Problem requirements: Go line by line through the entries below and count those containing the string "Definition"; give only the count.
+---+
(** ** Normalisation is stable *)

(** Take a chain of checks apart. *)
Ltac checks :=
  repeat match goal with
  | |- (if ?c then _ else Err _) = Ok _ → _ => let E := fresh "E" in destruct c eqn:E; [|done]
  | |- res_bind ?r _ = Ok _ → _ => let E := fresh "E" in destruct r eqn:E; [cbn [res_bind]|done]
  end.

Lemma orDefault_idem n d : d ≠ 0 → orDefault (orDefault n d) d = orDefault n d.
Proof. unfold orDefault. intros Hd. destruct (Z.eqb_spec n 0); [by apply Z.eqb_neq in Hd as ->|by destruct (Z.eqb_spec n 0)]. Qed.
Lemma orDefault_range n d lo hi : lo <= d <= hi → (n = 0 ∨ lo <= n <= hi) → lo <= orDefault n d <= hi.
Proof. unfold orDefault. destruct (Z.eqb_spec n 0); lia. Qed.

(** A port is a listener of one kind. *)
Definition port_ok (p : PillowPort) : Prop :=
  identifier (PortName p) = true ∧ allDigits (PortName p) = false ∧ PortProtocol p = "TCP"%string ∧
  (if Dynamic p then ContainerPort p = 0 else 1 <= ContainerPort p <= 65535).

Lemma normalizePort_iff p q : normalizePort p = Ok q → port_ok q ∧ normalizePort q = Ok q.
Proof.
  unfold normalizePort. checks. intros [= <-]. rewrite !(bool_decide_eq_true) in *. unfold port_ok. cbn [PortName PortProtocol Dynamic ContainerPort PortPublish].
  reflect_bools. rewrite E, E0, E1, E2. split_and!; try done.
  destruct (Dynamic p); reflect_bools; lia.
Qed.

(** A name is never a number for [strconv.Atoi]. *)
Lemma Atoi_name name : identifier name = true → allDigits name = false → Atoi (to_list name) = None.
Proof.
  unfold identifier, allDigits, Atoi. destruct (to_list name) as [|c l]; [done|]. intros H Hd. reflect_bools.
  assert (c ≠ minus_char ∧ c ≠ plus_char) as [Hm Hp] by (split; intros ->; done).
  rewrite !bool_decide_false by done. unfold digitsValue. rewrite Hd. by rewrite orb_true_r.
Qed.

Definition pinned (name : string) (probe : Probe) : Probe :=
  mkProbe ((λ h, mkHTTPGet (HTTPPath h) name) <$> HTTPGet probe) ((λ _, mkTCP name) <$> TCPSocket probe)
    (InitialDelaySeconds probe) (TimeoutSeconds probe) (PeriodSeconds probe) (SuccessThreshold probe) (FailureThreshold probe).

(** The port a probe was resolved to keeps being the one it names. *)
Lemma probe_name_pinned s s' probe :
  Forall port_ok (Ports s) → ReadinessProbe s = Some probe → probePortName s ≠ ""%string →
  (HTTPGet probe ≠ None ∨ TCPSocket probe ≠ None) → Ports s' = Ports s → ReadinessProbe s' = Some (pinned (probePortName s) probe) →
  probePortName s ∈ PortName <$> Ports s ∧ probePortName s' = probePortName s.
Proof.
  intros Hok Hpr Hne Hone Hports Hpr'. unfold probePortName in *. rewrite Hpr, Hpr', Hports in *.
  set (f := λ p, _ || _) in *. destruct (List.filter f (Ports s)) as [|p l] eqn:E; [done|].
  assert (p ∈ Ports s) as Hin.
  { apply list_elem_of_In. assert (In p (List.filter f (Ports s))) as [? _]%filter_In by (rewrite E; by left). done. }
  rewrite Forall_forall in Hok. destruct (Hok p Hin) as (Hid&Hnd&_).
  assert (probeReference (pinned (PortName p) probe) = PortName p) as Href.
  { unfold probeReference, pinned. simpl. destruct (TCPSocket probe), (HTTPGet probe); try done. naive_solver. }
  rewrite Href, (Atoi_name _ Hid Hnd). split; [by apply list_elem_of_fmap_2|].
  set (h := λ q : PillowPort, _ || false).
  destruct (List.filter h (Ports s)) as [|q l'] eqn:E'.
  - assert (In p (List.filter h (Ports s))) as Hp by (apply filter_In; split; [by apply list_elem_of_In|]; unfold h; by rewrite bool_decide_true).
    by rewrite E' in Hp.
  - assert (In q (List.filter h (Ports s))) as [_ Hq]%filter_In by (rewrite E'; by left). unfold h in Hq.
    rewrite orb_false_r in Hq. by apply bool_decide_eq_true in Hq.
Qed.

Definition probe_ok (probe : Probe) : Prop :=
  (HTTPGet probe = None ↔ TCPSocket probe ≠ None) ∧ 0 <= InitialDelaySeconds probe <= 86400 ∧
  1 <= TimeoutSeconds probe <= 3600 ∧ 1 <= PeriodSeconds probe <= 3600 ∧
  1 <= SuccessThreshold probe <= 1000 ∧ 1 <= FailureThreshold probe <= 1000 ∧
  (∀ h, HTTPGet probe = Some h → requestPath (HTTPPath h) = true).

Lemma withProbe_twice s ports ports' probe probe' : withProbe (withProbe s ports probe) ports' probe' = withProbe s ports' probe'.
Proof. done. Qed.
Lemma withProbe_same s : withProbe s (Ports s) (ReadinessProbe s) = s.
Proof. by destruct s. Qed.

(** A probe that needs no default is accepted as it is. *)
Lemma normalizeProbe_fixed s probe :
  probe_ok probe → probePortName (withProbe s (Ports s) (Some probe)) ≠ ""%string →
  pinned (probePortName (withProbe s (Ports s) (Some probe))) probe = probe → normalizeProbe s probe = Ok probe.
Proof.
  intros (H1&H2&H3&H4&H5&H6&H7) Hne Hpin. unfold normalizeProbe.
  assert (negb (Bool.eqb (bool_decide (HTTPGet probe = None)) (bool_decide (TCPSocket probe = None))) = true) as ->.
  { destruct (HTTPGet probe), (TCPSocket probe); simpl; try done; exfalso; naive_solver. }
  repeat match goal with |- context [?a <? ?b] => rewrite (proj2 (Z.ltb_ge a b)) by lia end. cbn [orb negb].
  assert ((λ h, mkHTTPGet (if bool_decide (HTTPPath h = ""%string) then "/"%string else HTTPPath h) (HTTPPort h)) <$> HTTPGet probe
    = HTTPGet probe) as ->.
  { destruct (HTTPGet probe) as [[path port]|] eqn:E; [|done]. simpl. specialize (H7 _ eq_refl). simpl in H7.
    case_bool_decide; [|done]. by subst path. }
  assert ((match HTTPGet probe with Some h => requestPath (HTTPPath h) | None => true end) = true) as -> by (destruct (HTTPGet probe); auto).
  unfold orDefault. repeat match goal with |- context [?a =? 0] => rewrite (proj2 (Z.eqb_neq a 0)) by lia end.
  replace (mkProbe (HTTPGet probe) _ _ _ _ _ _) with probe by (by destruct probe).
  rewrite bool_decide_false by done. simpl. f_equal. exact Hpin.
Qed.

Lemma normalizeProbe_ok s probe q :
  Forall port_ok (Ports s) → normalizeProbe s probe = Ok q →
  probe_ok q ∧ probePortName (withProbe s (Ports s) (Some q)) ∈ PortName <$> Ports s ∧ normalizeProbe s q = Ok q.
Proof.
  intros Hp. unfold normalizeProbe at 1. checks.
  set (http := (λ h, mkHTTPGet _ _) <$> HTTPGet probe) in *. set (p1 := mkProbe http _ _ _ _ _ _) in *.
  set (name := probePortName (withProbe s (Ports s) (Some p1))) in *. intros [= Hq].
  change (pinned name p1 = q) in Hq. apply negb_true_iff, bool_decide_eq_false in E3. apply negb_true_iff in E, E0, E1.
  assert (HTTPGet p1 = None ↔ HTTPGet probe = None) as Hh by (simpl; unfold http; destruct (HTTPGet probe); simpl; split; done).
  assert (HTTPGet probe = None ↔ TCPSocket probe ≠ None) as Hone.
  { destruct (HTTPGet probe), (TCPSocket probe); simpl in E; try done; naive_solver. }
  assert (probe_ok q) as Hok.
  { subst q. unfold probe_ok, pinned. cbn [HTTPGet TCPSocket InitialDelaySeconds TimeoutSeconds PeriodSeconds SuccessThreshold FailureThreshold].
    reflect_bools. split.
    - unfold http. simpl. destruct (HTTPGet probe), (TCPSocket probe); simpl; naive_solver.
    - unfold p1. cbn [InitialDelaySeconds TimeoutSeconds PeriodSeconds SuccessThreshold FailureThreshold].
      pose proof (orDefault_range (TimeoutSeconds probe) 1 1 3600). pose proof (orDefault_range (PeriodSeconds probe) 10 1 3600).
      pose proof (orDefault_range (SuccessThreshold probe) 1 1 1000). pose proof (orDefault_range (FailureThreshold probe) 3 1 1000).
      split_and!; try lia.
      intros h. unfold http in *. destruct (HTTPGet probe); simpl; [|done]. intros [= <-]. exact E2. }
  destruct (probe_name_pinned (withProbe s (Ports s) (Some p1)) (withProbe s (Ports s) (Some q)) p1 Hp eq_refl E3) as [Hin Hname].
  - rewrite Hh. destruct (HTTPGet probe), (TCPSocket probe); naive_solver.
  - done.
  - by subst q.
  - fold name in Hin, Hname. split_and!; [done|by rewrite Hname|].
    apply normalizeProbe_fixed; [done|by rewrite Hname|]. rewrite Hname, <-Hq. unfold pinned. simpl. f_equal; [by destruct http|].
    by destruct (TCPSocket probe).
Qed.

Lemma res_map_nil {E A B} (f : A → result E B) l out : res_map f l = Ok out → l = [] ↔ out = [].
Proof.
  destruct l as [|x l]; simpl; [by intros [= <-]|]. destruct (f x); [|done]. simpl. destruct (res_map f l); [|done].
  by intros [= <-].
Qed.

Lemma normalizePortsAndProbe_ok s t :
  normalizePortsAndProbe s = Ok t →
  t = withProbe s (Ports t) (ReadinessProbe t) ∧ (Ports s = [] ↔ Ports t = []) ∧ (ReadinessProbe s = None ↔ ReadinessProbe t = None) ∧
  Forall port_ok (Ports t) ∧
  (∀ probe, ReadinessProbe t = Some probe → probe_ok probe ∧ probePortName t ∈ PortName <$> Ports t) ∧
  ∀ u, Ports u = Ports t → ReadinessProbe u = ReadinessProbe t → normalizePortsAndProbe u = Ok u.
Proof.
  unfold normalizePortsAndProbe. destruct (res_map normalizePort (Ports s)) as [ports|] eqn:Ep; [|done]. cbn [res_bind].
  assert (Forall port_ok ports) as Hports by (eapply res_map_forall; [|exact Ep]; intros x y Hx; by apply (normalizePort_iff x)).
  assert (res_map normalizePort ports = Ok ports) as Hst.
  { eapply res_map_stable; [|exact Ep]. intros x y Hx. by apply (normalizePort_iff x). }
  pose proof (res_map_nil _ _ _ Ep) as Hnil.
  cbn [ReadinessProbe withProbe]. destruct (ReadinessProbe s) as [probe|] eqn:Es; simpl.
  - destruct (normalizeProbe _ probe) as [q|] eqn:Hq; [|done]. apply normalizeProbe_ok in Hq as (Hok&Hin&Hfix); [|done].
    intros [= <-]. cbn [Ports ReadinessProbe withProbe]. do 3 (split; [done|]). split_and!; [done|by intros ? [= <-]|].
    intros u Hu Hr. rewrite Hu, Hst. cbn [res_bind]. rewrite Hr.
    enough (normalizeProbe (withProbe u ports (Some q)) q = Ok q) as -> by (cbn [res_bind]; rewrite <-Hu, <-Hr; by destruct u).
    exact Hfix.
  - intros [= <-]. cbn [Ports ReadinessProbe withProbe]. do 3 (split; [done|]). split_and!; [done|done|]. intros u Hu Hr. rewrite Hu, Hst. cbn [res_bind].
    rewrite Hr. rewrite <-Hu, <-Hr. by destruct u.
Qed.

(** ** The process and the place *)

Definition process_ok (s : PillowSpec) : Prop :=
  match commandOf s with
  | [] => Ports s = [] ∧ ReadinessProbe s = None ∧ Required s = false ∧ RestartPolicy s = ""%string
  | c :: cs => c ≠ ""%string ∧ RestartPolicy s ∈ ["never"; "on-failure"; "always"]%string ∧
      1 <= MaxRestarts s <= 100 ∧ 1 <= StopSeconds s <= 30
  end.

Lemma normalizeProcess_ok s t :
  normalizeProcess s = Ok t →
  t = withProcess s (RestartPolicy t) (MaxRestarts t) (StopSeconds t) ∧ process_ok t ∧
  ∀ u, Command u = Command t → Args u = Args t → Required u = Required t → RestartPolicy u = RestartPolicy t →
    MaxRestarts u = MaxRestarts t → StopSeconds u = StopSeconds t → (Ports u = [] ↔ Ports t = []) →
    (ReadinessProbe u = None ↔ ReadinessProbe t = None) → normalizeProcess u = Ok u.
Proof.
  unfold normalizeProcess, process_ok, commandOf. destruct (default [] (Command s)) as [|c cs] eqn:Ec.
  - checks. intros [= <-]. split; [by destruct s|]. rewrite Ec. pose proof E as E'. revert E. apply negb_true_iff in E'.
    repeat (apply orb_false_iff in E' as [E' ?]). reflect_bools. intros E. split; [done|].
    intros u Hc Ha Hr Hp Hm Hs Hpo Hpr. rewrite Hc, Ec, Ha, Hr, Hp, Hm, Hs.
    rewrite (bool_decide_ext _ _ Hpo), (bool_decide_ext _ _ Hpr), E. done.
  - set (policy := if bool_decide (RestartPolicy s = ""%string) then "never"%string else RestartPolicy s). clearbody policy.
    checks. intros [= <-]. cbn [withProcess Command Args Required Ports ReadinessProbe RestartPolicy MaxRestarts StopSeconds]. rewrite Ec. split; [done|].
    apply andb_true_iff in E1 as [E1 E1']. reflect_bools.
    assert (1 <= orDefault (MaxRestarts s) 5 <= 100) by (apply orDefault_range; lia).
    split; [split_and!; try done; lia|]. intros u Hc Ha Hr Hp Hm Hs Hpo Hpr. rewrite Hc, Ec, Ha.
    rewrite (bool_decide_false _ E), E0. cbn [negb].
    assert ((if bool_decide (RestartPolicy u = "")%string then "never"%string else RestartPolicy u) = RestartPolicy u) as ->.
    { rewrite Hp. case_bool_decide as Hx; [|done]. rewrite Hx in E1. by repeat (apply elem_of_cons in E1 as [?|E1]; [done|]); apply elem_of_nil in E1. }
    rewrite Hp, (bool_decide_true _ E1), Hm, Hs, !orDefault_idem by done.
    repeat match goal with |- context [?a <? ?b] => rewrite (proj2 (Z.ltb_ge a b)) by lia end. simpl. f_equal.
    rewrite <-Hp, <-Hm, <-Hs. by destruct u.
Qed.

(** ** Paths without NUL *)

Definition no_nul (s : string) : Prop := contains_byte 0 s = false.

Lemma no_nul_app a b : no_nul (a +:+ b) ↔ no_nul a ∧ no_nul b.
Proof.
  unfold no_nul, contains_byte. induction a as [|c a IH]; [by simpl; tauto|].
  change (to_list (String c a +:+ b)) with (c :: to_list (a +:+ b)). cbn [to_list existsb]. rewrite !orb_false_iff, IH. tauto.
Qed.
Lemma no_nul_cons c s : no_nul (String c s) ↔ byte c ≠ 0 ∧ no_nul s.
Proof. unfold no_nul, contains_byte. cbn [to_list existsb]. rewrite orb_false_iff, Z.eqb_neq. done. Qed.

Lemma no_nul_split s : no_nul s → Forall no_nul (split s).
Proof.
  induction s as [|c s IH]; simpl; [by constructor|]. intros [Hc Hs%IH]%no_nul_cons. case_decide; [by constructor|].
  destruct (split s) as [|h t]; [|inversion Hs; subst; constructor; [by apply no_nul_cons|done]].
  constructor; [by apply no_nul_cons|constructor].
Qed.
Lemma no_nul_join l : Forall no_nul l → no_nul (join l).
Proof.
  induction 1 as [|x l Hx Hl IH]; [done|]. destruct l as [|y l]; [done|]. change (no_nul (x +:+ "/" +:+ join (y :: l))).
  rewrite !no_nul_app. done.
Qed.
Lemma no_nul_clean p : no_nul p → no_nul (Clean p).
Proof.
  intros Hp. assert (Forall no_nul (cleanComps p)) as Hc.
  { unfold cleanComps. apply Forall_reverse. pose proof (no_nul_split p Hp) as Hs. revert Hs.
    assert (Forall no_nul []) as Hacc by constructor. revert Hacc. generalize (@nil string) as acc. induction (split p) as [|c l IH]; intros acc Ha Hl; [done|].
    inversion Hl; subst. simpl. apply IH; [|done]. unfold clean_step. repeat case_decide; [done| |by constructor].
    destruct acc as [|h t]; [by case_match; repeat constructor|]. case_decide; [by constructor|]. by inversion Ha. }
  unfold Clean. case_match; [|destruct (cleanComps p); [done|by apply no_nul_join]].
  apply no_nul_app. split; [done|by apply no_nul_join].
Qed.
+---+
Answer area: 5